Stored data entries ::

* * *

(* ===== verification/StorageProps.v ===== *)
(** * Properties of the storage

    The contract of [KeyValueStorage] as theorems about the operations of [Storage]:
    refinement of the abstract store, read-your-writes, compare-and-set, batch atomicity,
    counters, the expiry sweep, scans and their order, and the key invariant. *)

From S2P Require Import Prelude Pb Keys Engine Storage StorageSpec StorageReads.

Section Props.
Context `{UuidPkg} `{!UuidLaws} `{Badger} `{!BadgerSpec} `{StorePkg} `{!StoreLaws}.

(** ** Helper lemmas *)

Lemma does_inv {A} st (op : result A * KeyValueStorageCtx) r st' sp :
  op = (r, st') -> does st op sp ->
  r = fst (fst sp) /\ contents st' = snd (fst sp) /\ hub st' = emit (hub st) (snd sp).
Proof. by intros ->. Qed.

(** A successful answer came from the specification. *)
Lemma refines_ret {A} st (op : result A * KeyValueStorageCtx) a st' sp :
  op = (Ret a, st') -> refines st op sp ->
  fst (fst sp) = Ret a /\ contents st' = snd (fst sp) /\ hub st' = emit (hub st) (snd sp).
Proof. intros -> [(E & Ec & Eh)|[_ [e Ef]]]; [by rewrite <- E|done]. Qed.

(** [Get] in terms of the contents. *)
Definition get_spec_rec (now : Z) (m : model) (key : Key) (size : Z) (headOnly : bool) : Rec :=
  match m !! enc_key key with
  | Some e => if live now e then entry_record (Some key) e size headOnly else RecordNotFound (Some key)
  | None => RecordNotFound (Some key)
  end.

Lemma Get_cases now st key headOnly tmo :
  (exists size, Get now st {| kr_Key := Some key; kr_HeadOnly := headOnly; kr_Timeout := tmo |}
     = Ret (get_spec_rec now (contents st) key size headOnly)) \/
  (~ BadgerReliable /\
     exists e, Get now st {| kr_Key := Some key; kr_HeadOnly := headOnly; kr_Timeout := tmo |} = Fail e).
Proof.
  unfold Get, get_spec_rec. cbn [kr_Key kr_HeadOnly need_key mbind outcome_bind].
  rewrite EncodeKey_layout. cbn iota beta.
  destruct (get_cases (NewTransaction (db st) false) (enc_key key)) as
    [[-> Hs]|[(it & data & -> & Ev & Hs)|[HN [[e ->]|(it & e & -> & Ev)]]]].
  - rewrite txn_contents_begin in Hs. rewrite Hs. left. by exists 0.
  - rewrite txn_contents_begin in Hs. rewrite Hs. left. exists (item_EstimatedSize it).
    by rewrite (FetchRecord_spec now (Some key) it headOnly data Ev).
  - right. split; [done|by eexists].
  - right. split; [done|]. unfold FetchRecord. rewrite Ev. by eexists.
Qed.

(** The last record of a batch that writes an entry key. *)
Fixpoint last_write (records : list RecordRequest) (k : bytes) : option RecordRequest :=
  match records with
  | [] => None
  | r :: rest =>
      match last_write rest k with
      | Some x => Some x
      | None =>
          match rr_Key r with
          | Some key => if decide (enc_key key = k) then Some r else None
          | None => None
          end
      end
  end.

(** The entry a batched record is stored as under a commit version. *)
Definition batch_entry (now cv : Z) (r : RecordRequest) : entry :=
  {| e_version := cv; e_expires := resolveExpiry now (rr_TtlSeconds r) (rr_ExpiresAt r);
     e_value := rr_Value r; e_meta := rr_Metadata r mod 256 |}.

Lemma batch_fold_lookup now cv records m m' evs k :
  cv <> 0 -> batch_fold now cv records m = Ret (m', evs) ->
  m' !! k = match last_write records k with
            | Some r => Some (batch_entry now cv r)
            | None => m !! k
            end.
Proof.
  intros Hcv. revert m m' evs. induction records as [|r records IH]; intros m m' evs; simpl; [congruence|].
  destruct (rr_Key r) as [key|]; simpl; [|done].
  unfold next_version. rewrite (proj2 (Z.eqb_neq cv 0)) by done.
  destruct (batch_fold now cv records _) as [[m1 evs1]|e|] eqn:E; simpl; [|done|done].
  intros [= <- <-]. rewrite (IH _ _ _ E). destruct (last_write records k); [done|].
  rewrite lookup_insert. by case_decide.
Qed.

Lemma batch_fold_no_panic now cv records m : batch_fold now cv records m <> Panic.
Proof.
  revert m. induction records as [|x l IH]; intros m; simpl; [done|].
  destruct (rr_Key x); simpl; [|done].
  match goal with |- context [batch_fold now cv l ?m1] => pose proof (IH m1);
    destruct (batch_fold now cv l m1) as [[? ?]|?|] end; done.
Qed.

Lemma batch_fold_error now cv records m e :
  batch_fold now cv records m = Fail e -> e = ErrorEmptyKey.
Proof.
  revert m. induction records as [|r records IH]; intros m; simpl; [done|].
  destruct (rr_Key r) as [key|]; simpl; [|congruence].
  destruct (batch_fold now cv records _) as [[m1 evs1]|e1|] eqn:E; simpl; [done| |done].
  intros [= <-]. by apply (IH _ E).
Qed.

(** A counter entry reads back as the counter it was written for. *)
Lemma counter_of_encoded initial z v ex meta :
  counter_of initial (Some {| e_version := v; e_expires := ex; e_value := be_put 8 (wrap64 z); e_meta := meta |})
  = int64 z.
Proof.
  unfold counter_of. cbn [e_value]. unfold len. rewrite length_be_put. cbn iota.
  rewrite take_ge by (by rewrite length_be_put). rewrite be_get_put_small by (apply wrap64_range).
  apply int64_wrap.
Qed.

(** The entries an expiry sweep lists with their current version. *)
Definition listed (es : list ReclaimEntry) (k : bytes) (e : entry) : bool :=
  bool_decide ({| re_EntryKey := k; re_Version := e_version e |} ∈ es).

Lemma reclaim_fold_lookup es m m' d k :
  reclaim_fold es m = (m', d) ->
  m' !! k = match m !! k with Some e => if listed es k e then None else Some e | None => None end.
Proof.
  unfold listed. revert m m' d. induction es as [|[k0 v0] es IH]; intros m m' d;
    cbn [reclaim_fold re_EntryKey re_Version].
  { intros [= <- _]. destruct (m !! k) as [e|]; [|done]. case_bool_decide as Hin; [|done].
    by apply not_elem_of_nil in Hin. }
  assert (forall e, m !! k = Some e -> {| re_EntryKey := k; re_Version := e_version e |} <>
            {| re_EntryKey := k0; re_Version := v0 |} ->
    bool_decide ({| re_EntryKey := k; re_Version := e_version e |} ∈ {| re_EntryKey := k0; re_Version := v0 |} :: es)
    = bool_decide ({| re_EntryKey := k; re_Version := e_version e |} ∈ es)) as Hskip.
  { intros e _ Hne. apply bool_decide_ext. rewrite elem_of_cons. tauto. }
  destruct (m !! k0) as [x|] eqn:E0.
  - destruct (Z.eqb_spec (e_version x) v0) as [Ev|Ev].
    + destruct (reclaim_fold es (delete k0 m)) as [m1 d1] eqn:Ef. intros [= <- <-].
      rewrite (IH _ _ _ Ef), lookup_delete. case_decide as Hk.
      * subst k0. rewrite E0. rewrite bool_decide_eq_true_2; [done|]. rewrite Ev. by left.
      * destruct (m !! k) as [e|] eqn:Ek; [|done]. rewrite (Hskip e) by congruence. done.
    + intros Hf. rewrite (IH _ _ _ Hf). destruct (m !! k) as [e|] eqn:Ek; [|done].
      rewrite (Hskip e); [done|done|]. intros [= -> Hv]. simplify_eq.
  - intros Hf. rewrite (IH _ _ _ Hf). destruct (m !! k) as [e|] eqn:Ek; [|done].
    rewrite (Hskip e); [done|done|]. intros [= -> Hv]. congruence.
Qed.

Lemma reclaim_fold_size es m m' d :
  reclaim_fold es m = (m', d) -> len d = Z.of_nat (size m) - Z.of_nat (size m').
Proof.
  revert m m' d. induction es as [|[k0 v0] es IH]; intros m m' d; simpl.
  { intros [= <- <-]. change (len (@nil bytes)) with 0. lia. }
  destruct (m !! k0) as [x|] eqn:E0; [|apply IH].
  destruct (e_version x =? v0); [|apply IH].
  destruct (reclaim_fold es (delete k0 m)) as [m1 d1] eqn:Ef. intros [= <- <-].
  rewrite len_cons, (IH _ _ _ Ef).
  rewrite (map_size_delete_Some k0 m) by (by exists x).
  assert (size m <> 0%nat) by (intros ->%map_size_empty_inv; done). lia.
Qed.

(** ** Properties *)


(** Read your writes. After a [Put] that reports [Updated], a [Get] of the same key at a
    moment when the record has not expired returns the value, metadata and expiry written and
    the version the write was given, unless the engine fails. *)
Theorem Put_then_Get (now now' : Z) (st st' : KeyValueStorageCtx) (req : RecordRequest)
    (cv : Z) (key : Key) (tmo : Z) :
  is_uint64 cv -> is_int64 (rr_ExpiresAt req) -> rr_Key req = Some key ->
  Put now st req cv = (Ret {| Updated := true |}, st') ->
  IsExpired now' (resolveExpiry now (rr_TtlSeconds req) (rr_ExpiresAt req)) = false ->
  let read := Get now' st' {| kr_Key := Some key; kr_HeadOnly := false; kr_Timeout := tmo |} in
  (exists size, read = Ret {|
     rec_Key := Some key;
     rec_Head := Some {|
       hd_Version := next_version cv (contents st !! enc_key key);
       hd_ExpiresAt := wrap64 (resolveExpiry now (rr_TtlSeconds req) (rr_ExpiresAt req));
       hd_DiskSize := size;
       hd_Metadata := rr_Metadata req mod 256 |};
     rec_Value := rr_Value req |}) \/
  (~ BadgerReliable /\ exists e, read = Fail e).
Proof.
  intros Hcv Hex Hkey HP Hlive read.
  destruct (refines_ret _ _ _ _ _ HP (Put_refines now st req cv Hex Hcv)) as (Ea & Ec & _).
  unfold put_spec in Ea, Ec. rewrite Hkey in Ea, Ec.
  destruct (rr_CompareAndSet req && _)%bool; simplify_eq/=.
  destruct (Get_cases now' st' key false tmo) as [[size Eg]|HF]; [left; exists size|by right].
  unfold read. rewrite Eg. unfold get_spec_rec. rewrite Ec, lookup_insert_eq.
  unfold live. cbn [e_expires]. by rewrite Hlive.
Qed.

* * *

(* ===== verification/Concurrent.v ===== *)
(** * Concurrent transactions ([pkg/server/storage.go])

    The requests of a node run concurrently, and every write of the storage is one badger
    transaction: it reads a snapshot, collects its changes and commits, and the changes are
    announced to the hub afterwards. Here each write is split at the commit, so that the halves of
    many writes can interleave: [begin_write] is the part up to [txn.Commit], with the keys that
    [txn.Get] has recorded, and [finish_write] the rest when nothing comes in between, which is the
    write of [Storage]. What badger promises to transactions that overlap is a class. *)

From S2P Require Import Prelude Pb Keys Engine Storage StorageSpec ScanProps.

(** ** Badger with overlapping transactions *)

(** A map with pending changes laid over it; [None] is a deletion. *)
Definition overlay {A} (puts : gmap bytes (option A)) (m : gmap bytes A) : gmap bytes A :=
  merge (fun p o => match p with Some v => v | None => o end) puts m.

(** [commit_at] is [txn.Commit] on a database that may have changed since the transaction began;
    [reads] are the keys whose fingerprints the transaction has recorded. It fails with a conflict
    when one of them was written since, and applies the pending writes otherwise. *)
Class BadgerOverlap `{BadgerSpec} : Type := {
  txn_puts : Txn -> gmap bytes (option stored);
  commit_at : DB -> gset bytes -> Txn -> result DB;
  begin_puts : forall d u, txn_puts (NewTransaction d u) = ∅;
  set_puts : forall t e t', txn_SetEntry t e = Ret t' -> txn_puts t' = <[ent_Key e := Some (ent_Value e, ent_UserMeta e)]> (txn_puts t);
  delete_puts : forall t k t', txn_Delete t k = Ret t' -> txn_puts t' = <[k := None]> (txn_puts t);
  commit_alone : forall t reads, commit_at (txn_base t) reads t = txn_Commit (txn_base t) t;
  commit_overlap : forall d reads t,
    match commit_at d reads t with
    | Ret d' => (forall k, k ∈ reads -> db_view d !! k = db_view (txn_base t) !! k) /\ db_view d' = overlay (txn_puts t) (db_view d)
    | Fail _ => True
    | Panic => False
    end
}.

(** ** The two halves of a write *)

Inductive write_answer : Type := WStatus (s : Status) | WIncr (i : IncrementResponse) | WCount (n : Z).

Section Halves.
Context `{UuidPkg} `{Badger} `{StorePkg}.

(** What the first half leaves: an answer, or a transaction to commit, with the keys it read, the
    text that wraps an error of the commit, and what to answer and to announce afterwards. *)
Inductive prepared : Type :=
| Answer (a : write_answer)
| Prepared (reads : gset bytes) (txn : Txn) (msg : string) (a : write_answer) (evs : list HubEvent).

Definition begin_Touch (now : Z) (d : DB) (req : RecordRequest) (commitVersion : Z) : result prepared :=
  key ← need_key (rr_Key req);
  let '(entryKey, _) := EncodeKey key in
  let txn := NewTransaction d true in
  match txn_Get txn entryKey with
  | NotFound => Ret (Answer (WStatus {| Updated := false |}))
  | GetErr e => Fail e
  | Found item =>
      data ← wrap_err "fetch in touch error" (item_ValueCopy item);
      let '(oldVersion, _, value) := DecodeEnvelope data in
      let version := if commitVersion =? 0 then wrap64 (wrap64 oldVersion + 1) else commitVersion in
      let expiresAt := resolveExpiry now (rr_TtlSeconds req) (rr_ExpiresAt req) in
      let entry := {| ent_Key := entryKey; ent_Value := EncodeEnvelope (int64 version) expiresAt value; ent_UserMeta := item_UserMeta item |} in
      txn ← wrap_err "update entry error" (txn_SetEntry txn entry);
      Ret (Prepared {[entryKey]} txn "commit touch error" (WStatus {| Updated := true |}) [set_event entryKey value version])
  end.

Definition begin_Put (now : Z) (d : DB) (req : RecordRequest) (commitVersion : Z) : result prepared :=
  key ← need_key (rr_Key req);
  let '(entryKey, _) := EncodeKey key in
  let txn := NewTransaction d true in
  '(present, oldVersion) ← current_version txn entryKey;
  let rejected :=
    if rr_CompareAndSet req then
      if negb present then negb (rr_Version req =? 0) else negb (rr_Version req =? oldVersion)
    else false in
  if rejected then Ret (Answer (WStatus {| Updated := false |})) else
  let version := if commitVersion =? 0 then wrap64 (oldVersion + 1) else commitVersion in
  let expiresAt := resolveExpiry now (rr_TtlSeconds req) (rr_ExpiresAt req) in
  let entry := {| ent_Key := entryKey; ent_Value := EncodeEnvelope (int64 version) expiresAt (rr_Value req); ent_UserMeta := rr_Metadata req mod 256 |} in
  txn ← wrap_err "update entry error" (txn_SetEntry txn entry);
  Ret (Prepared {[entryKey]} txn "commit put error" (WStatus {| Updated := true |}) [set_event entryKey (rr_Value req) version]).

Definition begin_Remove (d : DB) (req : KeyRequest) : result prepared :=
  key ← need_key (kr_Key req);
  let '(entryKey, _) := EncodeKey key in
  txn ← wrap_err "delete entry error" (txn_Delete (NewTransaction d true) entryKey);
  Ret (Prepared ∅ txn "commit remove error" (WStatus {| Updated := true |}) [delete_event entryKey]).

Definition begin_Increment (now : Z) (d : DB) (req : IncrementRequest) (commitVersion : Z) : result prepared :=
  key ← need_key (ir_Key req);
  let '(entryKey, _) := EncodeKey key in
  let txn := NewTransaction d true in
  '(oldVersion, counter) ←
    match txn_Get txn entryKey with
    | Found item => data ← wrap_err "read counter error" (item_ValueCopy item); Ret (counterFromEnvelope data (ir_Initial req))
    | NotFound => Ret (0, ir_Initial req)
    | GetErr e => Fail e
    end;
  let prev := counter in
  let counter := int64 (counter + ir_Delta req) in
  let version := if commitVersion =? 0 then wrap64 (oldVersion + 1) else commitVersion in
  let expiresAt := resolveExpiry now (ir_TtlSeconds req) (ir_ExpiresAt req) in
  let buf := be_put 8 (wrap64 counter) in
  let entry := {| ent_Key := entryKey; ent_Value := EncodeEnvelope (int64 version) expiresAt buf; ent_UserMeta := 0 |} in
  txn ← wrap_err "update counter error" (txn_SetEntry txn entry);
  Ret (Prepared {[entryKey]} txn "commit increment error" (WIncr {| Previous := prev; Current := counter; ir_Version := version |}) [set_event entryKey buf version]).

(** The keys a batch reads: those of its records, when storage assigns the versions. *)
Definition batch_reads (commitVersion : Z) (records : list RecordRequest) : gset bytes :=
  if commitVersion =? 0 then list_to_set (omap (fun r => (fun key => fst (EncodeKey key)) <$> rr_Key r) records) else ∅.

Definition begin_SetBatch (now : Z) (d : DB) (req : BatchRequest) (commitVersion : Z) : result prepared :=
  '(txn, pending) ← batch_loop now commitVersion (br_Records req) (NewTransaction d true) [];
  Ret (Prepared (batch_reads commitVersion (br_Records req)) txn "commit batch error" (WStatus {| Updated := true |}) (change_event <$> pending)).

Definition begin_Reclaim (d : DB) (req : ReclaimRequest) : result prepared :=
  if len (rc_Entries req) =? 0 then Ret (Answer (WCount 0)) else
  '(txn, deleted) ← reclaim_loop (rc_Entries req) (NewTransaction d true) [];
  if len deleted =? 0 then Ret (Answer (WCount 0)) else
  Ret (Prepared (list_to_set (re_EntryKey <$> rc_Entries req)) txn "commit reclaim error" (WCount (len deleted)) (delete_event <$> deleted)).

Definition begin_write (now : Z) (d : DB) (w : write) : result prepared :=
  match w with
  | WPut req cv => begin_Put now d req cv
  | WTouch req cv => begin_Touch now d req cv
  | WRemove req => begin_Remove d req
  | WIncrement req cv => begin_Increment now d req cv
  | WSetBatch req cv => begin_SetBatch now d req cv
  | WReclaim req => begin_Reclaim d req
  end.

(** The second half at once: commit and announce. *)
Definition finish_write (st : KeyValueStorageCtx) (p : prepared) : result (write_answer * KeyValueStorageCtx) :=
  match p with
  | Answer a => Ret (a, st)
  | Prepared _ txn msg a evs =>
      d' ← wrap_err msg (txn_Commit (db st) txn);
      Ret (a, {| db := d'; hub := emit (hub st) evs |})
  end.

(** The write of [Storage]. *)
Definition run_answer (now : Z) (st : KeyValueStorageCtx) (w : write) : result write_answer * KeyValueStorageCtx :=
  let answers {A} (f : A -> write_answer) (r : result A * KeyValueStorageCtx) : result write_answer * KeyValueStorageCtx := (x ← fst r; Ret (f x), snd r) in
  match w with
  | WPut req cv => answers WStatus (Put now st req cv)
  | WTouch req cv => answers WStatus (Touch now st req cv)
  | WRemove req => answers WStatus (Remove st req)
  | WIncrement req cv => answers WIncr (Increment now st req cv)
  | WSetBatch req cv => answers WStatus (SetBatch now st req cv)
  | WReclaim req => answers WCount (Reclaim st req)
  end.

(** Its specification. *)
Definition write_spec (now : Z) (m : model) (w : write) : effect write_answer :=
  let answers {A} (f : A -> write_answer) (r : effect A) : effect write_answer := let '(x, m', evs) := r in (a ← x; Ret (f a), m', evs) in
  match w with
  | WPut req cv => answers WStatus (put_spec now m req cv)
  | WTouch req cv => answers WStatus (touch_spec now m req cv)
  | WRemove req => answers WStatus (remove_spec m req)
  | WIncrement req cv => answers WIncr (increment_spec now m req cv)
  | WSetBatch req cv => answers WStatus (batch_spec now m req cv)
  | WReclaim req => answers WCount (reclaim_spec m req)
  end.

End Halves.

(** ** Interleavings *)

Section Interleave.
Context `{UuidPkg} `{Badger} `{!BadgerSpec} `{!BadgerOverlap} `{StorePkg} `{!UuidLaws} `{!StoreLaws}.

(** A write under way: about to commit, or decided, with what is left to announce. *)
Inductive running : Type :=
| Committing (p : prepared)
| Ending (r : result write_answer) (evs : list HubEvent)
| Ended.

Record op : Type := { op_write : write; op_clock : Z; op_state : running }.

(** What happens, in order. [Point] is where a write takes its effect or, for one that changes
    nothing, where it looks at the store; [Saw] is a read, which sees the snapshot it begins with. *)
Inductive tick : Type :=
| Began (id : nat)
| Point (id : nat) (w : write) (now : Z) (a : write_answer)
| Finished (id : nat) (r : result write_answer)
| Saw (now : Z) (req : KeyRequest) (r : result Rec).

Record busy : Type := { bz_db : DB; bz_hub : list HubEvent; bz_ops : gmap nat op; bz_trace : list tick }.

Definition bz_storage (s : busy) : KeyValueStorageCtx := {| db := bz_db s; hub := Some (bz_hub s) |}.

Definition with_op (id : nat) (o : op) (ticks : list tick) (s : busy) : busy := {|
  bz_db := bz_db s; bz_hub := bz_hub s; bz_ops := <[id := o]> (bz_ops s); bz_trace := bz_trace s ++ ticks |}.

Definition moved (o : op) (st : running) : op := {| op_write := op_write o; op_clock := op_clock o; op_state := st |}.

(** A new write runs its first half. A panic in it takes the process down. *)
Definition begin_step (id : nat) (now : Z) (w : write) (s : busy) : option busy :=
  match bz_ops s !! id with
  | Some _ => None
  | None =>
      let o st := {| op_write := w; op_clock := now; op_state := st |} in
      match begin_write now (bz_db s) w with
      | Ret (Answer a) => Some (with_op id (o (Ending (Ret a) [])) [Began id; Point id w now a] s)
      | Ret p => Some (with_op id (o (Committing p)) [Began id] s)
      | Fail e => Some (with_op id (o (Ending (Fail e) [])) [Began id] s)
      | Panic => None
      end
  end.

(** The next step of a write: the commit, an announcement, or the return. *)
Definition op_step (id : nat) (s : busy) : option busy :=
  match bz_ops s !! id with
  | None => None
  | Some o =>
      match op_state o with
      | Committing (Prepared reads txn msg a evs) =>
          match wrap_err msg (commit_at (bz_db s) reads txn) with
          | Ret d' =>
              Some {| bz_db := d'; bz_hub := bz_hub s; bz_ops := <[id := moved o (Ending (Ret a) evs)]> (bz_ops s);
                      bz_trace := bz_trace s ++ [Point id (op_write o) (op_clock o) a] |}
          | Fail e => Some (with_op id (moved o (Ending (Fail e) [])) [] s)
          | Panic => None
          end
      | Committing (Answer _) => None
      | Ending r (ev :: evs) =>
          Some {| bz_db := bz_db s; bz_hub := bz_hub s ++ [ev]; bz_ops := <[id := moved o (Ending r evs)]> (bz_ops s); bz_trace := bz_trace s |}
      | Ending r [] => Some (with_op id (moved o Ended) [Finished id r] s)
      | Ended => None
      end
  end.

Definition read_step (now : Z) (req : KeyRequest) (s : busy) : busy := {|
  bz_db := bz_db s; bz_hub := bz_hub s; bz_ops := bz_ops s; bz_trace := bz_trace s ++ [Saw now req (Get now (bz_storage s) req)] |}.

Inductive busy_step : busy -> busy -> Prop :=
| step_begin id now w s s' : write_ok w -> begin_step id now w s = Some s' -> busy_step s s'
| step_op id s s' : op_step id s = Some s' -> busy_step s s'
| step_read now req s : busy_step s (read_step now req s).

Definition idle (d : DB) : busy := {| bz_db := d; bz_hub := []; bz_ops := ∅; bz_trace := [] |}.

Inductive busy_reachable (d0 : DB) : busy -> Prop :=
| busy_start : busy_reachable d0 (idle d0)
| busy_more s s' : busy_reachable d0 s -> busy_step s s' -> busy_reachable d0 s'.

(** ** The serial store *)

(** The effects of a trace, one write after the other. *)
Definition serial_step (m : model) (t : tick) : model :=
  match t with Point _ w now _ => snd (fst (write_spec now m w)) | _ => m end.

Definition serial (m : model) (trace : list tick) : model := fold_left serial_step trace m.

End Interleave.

* * *

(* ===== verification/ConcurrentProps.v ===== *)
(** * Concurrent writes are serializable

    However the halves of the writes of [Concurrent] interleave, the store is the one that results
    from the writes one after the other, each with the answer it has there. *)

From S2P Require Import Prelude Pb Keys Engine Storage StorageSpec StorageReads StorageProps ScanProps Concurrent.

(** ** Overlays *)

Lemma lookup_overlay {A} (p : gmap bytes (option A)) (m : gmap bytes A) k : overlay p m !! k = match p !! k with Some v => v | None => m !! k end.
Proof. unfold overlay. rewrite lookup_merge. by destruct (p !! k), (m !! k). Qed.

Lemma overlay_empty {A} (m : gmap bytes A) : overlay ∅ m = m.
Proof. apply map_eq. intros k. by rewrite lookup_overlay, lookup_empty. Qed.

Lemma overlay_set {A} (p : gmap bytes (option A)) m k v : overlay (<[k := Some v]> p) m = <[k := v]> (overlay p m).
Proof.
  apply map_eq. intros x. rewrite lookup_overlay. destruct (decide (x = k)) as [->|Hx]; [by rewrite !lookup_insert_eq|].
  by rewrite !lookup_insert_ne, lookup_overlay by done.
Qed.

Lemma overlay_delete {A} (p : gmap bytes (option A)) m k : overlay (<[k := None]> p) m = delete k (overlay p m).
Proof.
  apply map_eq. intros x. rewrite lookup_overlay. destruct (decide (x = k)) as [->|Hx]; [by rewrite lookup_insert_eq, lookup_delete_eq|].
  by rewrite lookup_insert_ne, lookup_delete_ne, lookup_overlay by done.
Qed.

* * *

Task directions :: Retype only the stretch of lines above starting at the one with "exists e, Get" and stopping at the one with "destruct (rr_Key r) as [key|]; simpl; [|done].", exactly as written, with both kept.

Exercise solution ::
     exists e, Get now st {| kr_Key := Some key; kr_HeadOnly := headOnly; kr_Timeout := tmo |} = Fail e).
Proof.
  unfold Get, get_spec_rec. cbn [kr_Key kr_HeadOnly need_key mbind outcome_bind].
  rewrite EncodeKey_layout. cbn iota beta.
  destruct (get_cases (NewTransaction (db st) false) (enc_key key)) as
    [[-> Hs]|[(it & data & -> & Ev & Hs)|[HN [[e ->]|(it & e & -> & Ev)]]]].
  - rewrite txn_contents_begin in Hs. rewrite Hs. left. by exists 0.
  - rewrite txn_contents_begin in Hs. rewrite Hs. left. exists (item_EstimatedSize it).
    by rewrite (FetchRecord_spec now (Some key) it headOnly data Ev).
  - right. split; [done|by eexists].
  - right. split; [done|]. unfold FetchRecord. rewrite Ev. by eexists.
Qed.

(** The last record of a batch that writes an entry key. *)
Fixpoint last_write (records : list RecordRequest) (k : bytes) : option RecordRequest :=
  match records with
  | [] => None
  | r :: rest =>
      match last_write rest k with
      | Some x => Some x
      | None =>
          match rr_Key r with
          | Some key => if decide (enc_key key = k) then Some r else None
          | None => None
          end
      end
  end.

(** The entry a batched record is stored as under a commit version. *)
Definition batch_entry (now cv : Z) (r : RecordRequest) : entry :=
  {| e_version := cv; e_expires := resolveExpiry now (rr_TtlSeconds r) (rr_ExpiresAt r);
     e_value := rr_Value r; e_meta := rr_Metadata r mod 256 |}.

Lemma batch_fold_lookup now cv records m m' evs k :
  cv <> 0 -> batch_fold now cv records m = Ret (m', evs) ->
  m' !! k = match last_write records k with
            | Some r => Some (batch_entry now cv r)
            | None => m !! k
            end.
Proof.
  intros Hcv. revert m m' evs. induction records as [|r records IH]; intros m m' evs; simpl; [congruence|].
  destruct (rr_Key r) as [key|]; simpl; [|done].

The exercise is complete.